> Exercise
Where the word "Prop" shows up in a line below, that line is counted. State how many lines are counted, without any other words.

(Stored data)
(** May a number end in this state? *)
Definition number_complete (st : number_state) : bool :=
  match st with Num0 | Num1 | NumDot0 | NumE0 => true | _ => false end.

Definition scan_step (s : scanner) (c : ascii) : option scanner :=
  let k := sc_stack s in
  match sc_mode s with
  | BeginValue => if is_json_space c then Some s else step_begin_value k c
  | BeginValueOrEmpty =>
      if is_json_space c then Some s
      else if bool_decide (c = "]"%char) then step_end k c
      else step_begin_value k c
  | BeginString =>
      if is_json_space c then Some s
      else if bool_decide (c = quote) then Some (mkScanner k (InString "")) else None
  | BeginStringOrEmpty =>
      if is_json_space c then Some s
      else if bool_decide (c = "}"%char) then step_end k c
      else if bool_decide (c = quote) then Some (mkScanner k (InString "")) else None
  | InString raw =>
      if bool_decide (c = quote) then finish_string k raw
      else if bool_decide (c = backslash) then Some (mkScanner k (InStringEsc (raw +:+ String c "")))
      else if byte_val c <? 32 then None
      else Some (mkScanner k (InString (raw +:+ String c "")))
  | InStringEsc raw =>
      if bool_decide (c = "u"%char) then Some (mkScanner k (InStringEscU 4 (raw +:+ String c "")))
      else match simple_escape c with
           | Some _ => Some (mkScanner k (InString (raw +:+ String c "")))
           | None => None
           end
  | InStringEscU pending raw =>
      match hex_val c with
      | Some _ =>
          match pending with
          | S (S n) => Some (mkScanner k (InStringEscU (S n) (raw +:+ String c "")))
          | _ => Some (mkScanner k (InString (raw +:+ String c "")))
          end
      | None => None
      end
  | AfterKey =>
      if is_json_space c then Some s
      else if bool_decide (c = ":"%char) then Some (mkScanner k BeginValue) else None
  | InLiteral rest v =>
      match rest with
      | String r rest' =>
          if bool_decide (c = r) then
            match rest' with
            | EmptyString => finish_value k v
            | _ => Some (mkScanner k (InLiteral rest' v))
            end
          else None
      | EmptyString => None
      end
  | InNumber st raw =>
      match step_number st c with
      | Some st' => Some (mkScanner k (InNumber st' (raw +:+ String c "")))
      | None =>
          if number_complete st
          then match finish_value k (JNumber raw) with
               | Some s' => step_after s' c
               | None => None
               end
          else None
      end
  | EndValue => step_end k c
  | EndTop v => if is_json_space c then Some s else None
  end.

Fixpoint scan (s : scanner) (input : string) : option scanner :=
  match input with
  | EmptyString => Some s
  | String c rest =>
      match scan_step s c with
      | Some s' => scan s' rest
      | None => None
      end
  end.
(** [Deprovision]: the secret is only given up once AWS has accepted to delete
    the cluster, and can be recovered for 30 days. *)
Inductive deprovision_run (p : RedisProvider) ctx instanceID params : list event → option error → Prop :=
  | deprovision_no_cluster e :
      deprovision_run p ctx instanceID params
        [delete_cluster_event ctx (GenerateReplicationGroupName instanceID)
           (final_snapshot params) (Some e)] (Some e)
  | deprovision_done err :
      deprovision_run p ctx instanceID params
        [delete_cluster_event ctx (GenerateReplicationGroupName instanceID)
           (final_snapshot params) None;
         delete_secret_event p ctx instanceID 30 err] err.

(** ** Lemmas *)

Lemma with_cluster_enabled_nonempty m : size (with_cluster_enabled m) ≠ 0%nat.
Proof.
  unfold with_cluster_enabled. intros Hs%map_size_empty_iff.
  destruct (m !! "cluster-enabled") eqn:Hm.
  - by rewrite Hs, lookup_empty in Hm.
  - by apply insert_non_empty in Hs.
Qed.

Section provision_lemmas.
Context {X : Type} `{RuntimeLaws X} `{ElastiCache X} `{SecretsManager X}.
Implicit Types h : list (gmap string string).

(** Appending one by one what the entries become. *)
Lemma runs_collect {A B} h (f : A → B) (l : list A) (body : list B → A → M X (list B))
    (Q : outcome (list B) → list event → _ → Prop) :
  (∀ acc x, body acc x = ret (acc ++ [f x])) → Q (Ret (f <$> l)) [] h →
  runs h (for_each l [] body) Q.
Proof.
  intros Hbody HQ. apply runs_for_each with
    (I := λ dn acc es, es = [] ∧ acc = f <$> dn); [done| |by intros ?? [-> ->]].
  intros dn x rest acc es _ [-> ->]. rewrite Hbody. apply runs_ret. by rewrite fmap_app.
Qed.
(** ** The status message

    [message_lines ctx rg es lines]: with the calls [es], the part of the message
    between the first and the last lines is [lines]. *)
Definition first_lines (rg : ReplicationGroup) (stateOverride : string) : list string :=
  ["---"] ++
  (if bool_decide (stateOverride = "") then
     match rg_Status rg with
     | Some status => [message_line "status" status]
     | None => [message_line "status" "unknown"]
     end
   else [message_line "status" stateOverride]) ++
  opt_line "cluster id" (rg_ReplicationGroupId rg).

Definition last_lines (rg : ReplicationGroup) : list string :=
  opt_line "daily backup window" (rg_SnapshotWindow rg) ++
  opt_line "automatic failover" (trim_space <$> rg_AutomaticFailover rg).

Definition engine_text (c : CacheCluster) : list string :=
  opt_line "engine version" (cc_EngineVersion c).

Definition window_text (c : CacheCluster) : list string :=
  opt_line "maintenance window" (cc_PreferredMaintenanceWindow c).

(** Two of the parameters have a line. *)
Definition parameter_text (p : SdkParameter) : list string :=
  match par_ParameterName p with
  | None => []
  | Some name =>
      if bool_decide (name = "maxmemory-policy")
      then opt_line "maxmemory policy" (trim_space <$> par_ParameterValue p)
      else if bool_decide (name = "cluster-enabled")
      then opt_line "cluster enabled" (trim_space <$> par_ParameterValue p)
      else []
  end.
(* map: providers/redis/redis.go 302-383 ProgressState *)
Definition ProgressState (ctx : context) (instanceID operation oldPrimaryNode : string)
    : M X (ServiceState * string * option error) :=
  let replicationGroupID := GenerateReplicationGroupName instanceID in
  try! replicationGroup := describeReplicationGroup ctx replicationGroupID
    catch err =>
      if has_aws_code ErrCodeReplicationGroupNotFoundFault err
      then ret (NonExisting, "Replication group does not exist: " +:+ replicationGroupID, None)
      else ret ("", "", Some err) in
  let! replicationGroup := deref replicationGroup in
  match rg_Status replicationGroup with
  | None => ret ("", "", Some (ErrorString
      ("Invalid response from AWS: status is missing for " +:+ replicationGroupID)))
  | Some status =>
      let report :=
        let! message := getMessage ctx replicationGroup "" in
        ret (status, message, None) in
      if bool_decide (status = "available") && bool_decide (operation = "failover") then
        let! (primaryNode, nodeToFailOverTo, err) :=
          GetPrimaryAndReplicaCacheClusterIds (Some replicationGroup) in
        match err with
        | Some e => ret ("", "", Some e)
        | None =>
            let! automaticFailover := deref (rg_AutomaticFailover replicationGroup) in
            if bool_decide (automaticFailover = "disabled") then
              failover_step ctx instanceID oldPrimaryNode replicationGroup primaryNode
                nodeToFailOverTo
            else report
        end
      else report
  end.
End failover.

(** ** The nodes of a replication group *)

(** The members of all node groups; nil pointers left out. *)
Definition all_members (rg : ReplicationGroup) : list NodeGroupMember :=
  mjoin ((λ g, omap id (ng_NodeGroupMembers g)) <$> omap id (rg_NodeGroups rg)).

(** The ids of the members with a role, in the order of the answer. *)
Definition role_ids (role : string) (l : list NodeGroupMember) : list string :=
  omap (λ m, if bool_decide (ngm_CurrentRole m = Some role) then ngm_CacheClusterId m else None) l.

Definition last_id (role : string) (l : list NodeGroupMember) : string :=
  default "" (list.last (role_ids role l)).

(** What is needed of a member, a group and an answer for the code not to
    dereference a nil pointer: AWS gives a role to the nodes of groups that are
    not in cluster mode only. *)
Definition member_ok (m : option NodeGroupMember) : Prop :=
  ∃ x role, m = Some x ∧ ngm_CurrentRole x = Some role ∧
    (role = "primary" ∨ role = "replica" → is_Some (ngm_CacheClusterId x)).

Definition node_group_ok (g : option NodeGroup) : Prop :=
  ∃ x, g = Some x ∧ Forall member_ok (ng_NodeGroupMembers x).

Definition roles_ok (rg : ReplicationGroup) : Prop := Forall node_group_ok (rg_NodeGroups rg).

(** The last primary and the last replica, or the first error. *)
Definition chosen_nodes (rg : ReplicationGroup) : string * string * option error :=
  let primary := last_id "primary" (all_members rg) in
  let replica := last_id "replica" (all_members rg) in
  if bool_decide (primary = "") then
    ("", "", Some (ErrorString "Unable to determine primary node"))
  else if bool_decide (replica = "") then
    ("", "", Some (ErrorString "Unable to determine replica node"))
  else (primary, replica, None).

(** ** Lemmas *)

Lemma role_ids_app role l l' : role_ids role (l ++ l') = role_ids role l ++ role_ids role l'.
Proof. apply omap_app. Qed.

> Output below
5